Even small plots, such as the one pictured below can be booby trapped. Growers have been known to tie fishing line to poisonous snakes, connecting the other end to a tree. The angry snakes are then forced to remain in the marijuana plot, which is extremely dangerous for anyone stepping into the area.

Devices such as the spike and rock filled contraption below, are hung from trees and connected to trip wires in the paths below. When someone contacts the trip wire, the device is released and swings down hitting the intruder with tremendous force.

Bear traps are often set and placed along paths leading to marijuana plots. Again, they’re covered with leaves and other natural debris.

Punji stick (stake) traps are often found in marijuana plots. Holes are dug and then punji sticks are arranged in the pit bottoms.

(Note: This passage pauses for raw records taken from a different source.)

(** X12.  The tools [list_tools] advertises are exactly the names
    [call_tool] dispatches: a call is answered with [Unknown tool: <name>]
    if and only if the name is not in the catalogue. *)
Theorem advertised_tools_are_dispatched (db : Table) (name : string)
    (arguments : gmap string pyval) (log : SearchLog) :
  In name (List.map McpTools.name McpTools.handle_list_tools) <->
  fst (call_tool db name arguments log) <> Ok (text_content ("Unknown tool: " ++ name)).
Proof.
  split.
  - cbn [McpTools.handle_list_tools List.map McpTools.name].
    intros [<- | [<- | [<- | []]]]; unfold handle_call_tool.
    + change (String.eqb "search_documents" "search_documents") with true. cbv iota.
      destruct (truthy (dict_get arguments "query" (VStr EmptyString))); cbn [negb].
      2:{ differ_at_first_char. }
      unfold try_except, bind, search, lift, ret.
      destruct (vector_store_search _ _) as [[|r rest]|e]; cbn [fst].
      * differ_at_first_char.
      * destruct (format_results _ _ _) as [parts'|e] eqn:F; cbn [fst].
        -- apply format_results_keeps_head in F as [tail' ->].
           rewrite join_empty_cons. differ_at_first_char.
        -- differ_at_first_char.
      * differ_at_first_char.
    + change (String.eqb "list_documents" "search_documents") with false.
      change (String.eqb "list_documents" "list_documents") with true. cbv iota.
      unfold try_except, ret. destruct db as [|d db]; cbn [fst].
      * differ_at_first_char.
      * rewrite fold_left_append, join_empty_app. cbn [join].
        differ_at_first_char.
    + change (String.eqb "get_document_info" "search_documents") with false.
      change (String.eqb "get_document_info" "list_documents") with false.
      change (String.eqb "get_document_info" "get_document_info") with true. cbv iota.
      destruct (truthy (dict_get arguments "filename" (VStr EmptyString))); cbn [negb].
      2:{ differ_at_first_char. }
      unfold try_except, bind, lift, ret.
      destruct (List.find _ db) as [d|]; cbn [fst].
      2:{ differ_at_first_char. }
      destruct (PDFDocument.processed d).
      * unfold gt_zero. destruct (PDFDocument.chunks_count d) as [n|]; cbn [fst].
        -- destruct (0 <? n), (PDFDocument.processing d); cbn [fst];
             differ_at_first_char.
        -- differ_at_first_char.
      * destruct (PDFDocument.processing d); cbn [fst];
          differ_at_first_char.
  - intros H. cbn [McpTools.handle_list_tools List.map McpTools.name].
    destruct (String.eqb name "search_documents") eqn:E1;
      [apply String.eqb_eq in E1; subst name; left; reflexivity|].
    destruct (String.eqb name "list_documents") eqn:E2;
      [apply String.eqb_eq in E2; subst name; right; left; reflexivity|].
    destruct (String.eqb name "get_document_info") eqn:E3;
      [apply String.eqb_eq in E3; subst name; right; right; left; reflexivity|].
    exfalso. apply H. unfold handle_call_tool. rewrite E1, E2, E3. reflexivity.
Qed.

(** X13.  What a schema of the catalogue declares as required, the
    handler enforces: for every advertised tool and every field its schema
    lists under [required], a call without that field is answered with an
    [Error: ... is required] text, and the search engine is not invoked. *)
Theorem required_arguments_enforced (db : Table) (tool : McpTools.Tool)
    (field : string) (arguments : gmap string pyval) (log : SearchLog) :
  In tool McpTools.handle_list_tools ->
  In field (McpTools.required_fields (McpTools.inputSchema tool)) ->
  arguments !! field = None ->
  exists what,
    call_tool db (McpTools.name tool) arguments log =
      (Ok (text_content ("Error: " ++ what ++ " is required")), log).
Proof.
  intros T R A. cbn [McpTools.handle_list_tools] in T.
  destruct T as [<- | [<- | [<- | []]]]; vm_compute in R;
    [destruct R as [<- | []] | contradiction | destruct R as [<- | []]];
    unfold handle_call_tool.
  - exists "Query". cbn [McpTools.name].
    change (String.eqb "search_documents" "search_documents") with true. cbv iota.
    unfold dict_get at 1. rewrite A. reflexivity.
  - exists "Filename". cbn [McpTools.name].
    change (String.eqb "get_document_info" "search_documents") with false.
    change (String.eqb "get_document_info" "list_documents") with false.
    change (String.eqb "get_document_info" "get_document_info") with true. cbv iota.
    unfold dict_get at 1. rewrite A. reflexivity.
Qed.

(** X14.  The search engine is invoked by one kind of call only:
    [search_documents] with a query that is not empty.  It is then invoked
    exactly once, with the query and the limit of the call (5 when the
    call has none), whatever the outcome; every other call leaves the
    engine alone. *)
Theorem engine_invoked_only_by_accepted_search (db : Table) (name : string)
    (arguments : gmap string pyval) (log : SearchLog) :
  snd (call_tool db name arguments log) =
    if (String.eqb name "search_documents" &&
        truthy (dict_get arguments "query" (VStr EmptyString)))%bool
    then app log [ (dict_get arguments "query" (VStr EmptyString),
                    dict_get arguments "limit" (VInt 5)) ]
    else log.
Proof.
  unfold handle_call_tool.
  destruct (String.eqb name "search_documents"); cbn [andb].
  { destruct (truthy (dict_get arguments "query" (VStr EmptyString))); cbn [negb];
      [|reflexivity].
    unfold try_except, bind, search, lift, ret.
    destruct (vector_store_search _ _) as [[|r rest]|e]; try reflexivity.
    destruct (format_results _ _ _); reflexivity. }
  destruct (String.eqb name "list_documents").
  { unfold try_except, ret. destruct db; reflexivity. }
  destruct (String.eqb name "get_document_info"); [|reflexivity].
  destruct (truthy (dict_get arguments "filename" (VStr EmptyString))); cbn [negb];
    [|reflexivity].
  unfold try_except, bind, lift, ret.
  destruct (List.find _ db) as [d|]; [|reflexivity].
  destruct (PDFDocument.processed d).
  - unfold gt_zero. destruct (PDFDocument.chunks_count d) as [n|]; [|reflexivity].
    destruct (0 <? n), (PDFDocument.processing d); reflexivity.
  - destruct (PDFDocument.processing d); reflexivity.
Qed.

Aggressive dogs are often left to guard an owner’s plot.

Below is a photo of some items used for booby trapping  marijuana plots.

Hunters and hikers have stumbled into marijuana plots, and the results have sometimes been deadly. Some have contacted booby traps, and some have been shot by the growers themselves. Some marijuana growers have even turned to professional protection for their crops. In Austin, Texas, one grower hired machine-gun toting members of the Bandido motorcycle club to guard his crop.

So, as I said earlier, locating and eradicating marijuana plots is a very dangerous job. It’s certainly no walk in the park.

34 replies
  1. Rebekah
    Rebekah says:

    When my husband took over maintenance/facilities at his job, one of the first things he had to handle was a police helicopter landing in the parking lot telling him they spotted a marijuana forest in the woods behind the plant. He jumped right in to help police clear the plants away and keep the company’s name clean. And we had a good laugh about it later, it was so unexpected. But now I’m thinking that experience could have ended a lot worse. Thank goodness there were no booby traps. Thanks for the warning, Lee.

    By the way, is the early bird registration still open for the Writer’s Police Academy, or has that passed?

  2. John McFetridge
    John McFetridge says:

    Good post, thanks. You’re so right, as long as it’s illegal the job has to be done and it’s very dangerous. Here in Canada we’ve seen marijuana become one of our biggest industries and in addition to some large scale outdoor growing we now have a huge amount of grow houses in the suburbs – also booby trapped and very dangerous.

  3. Elena
    Elena says:

    It’s been my experience that people who break the law are missing some life skills such as the big C’s, consequences, common sense, and cost-benefit analysis. Jail is just a risk they accept. They find it very hard if not impossible to articulate an answer to the question ‘why?’.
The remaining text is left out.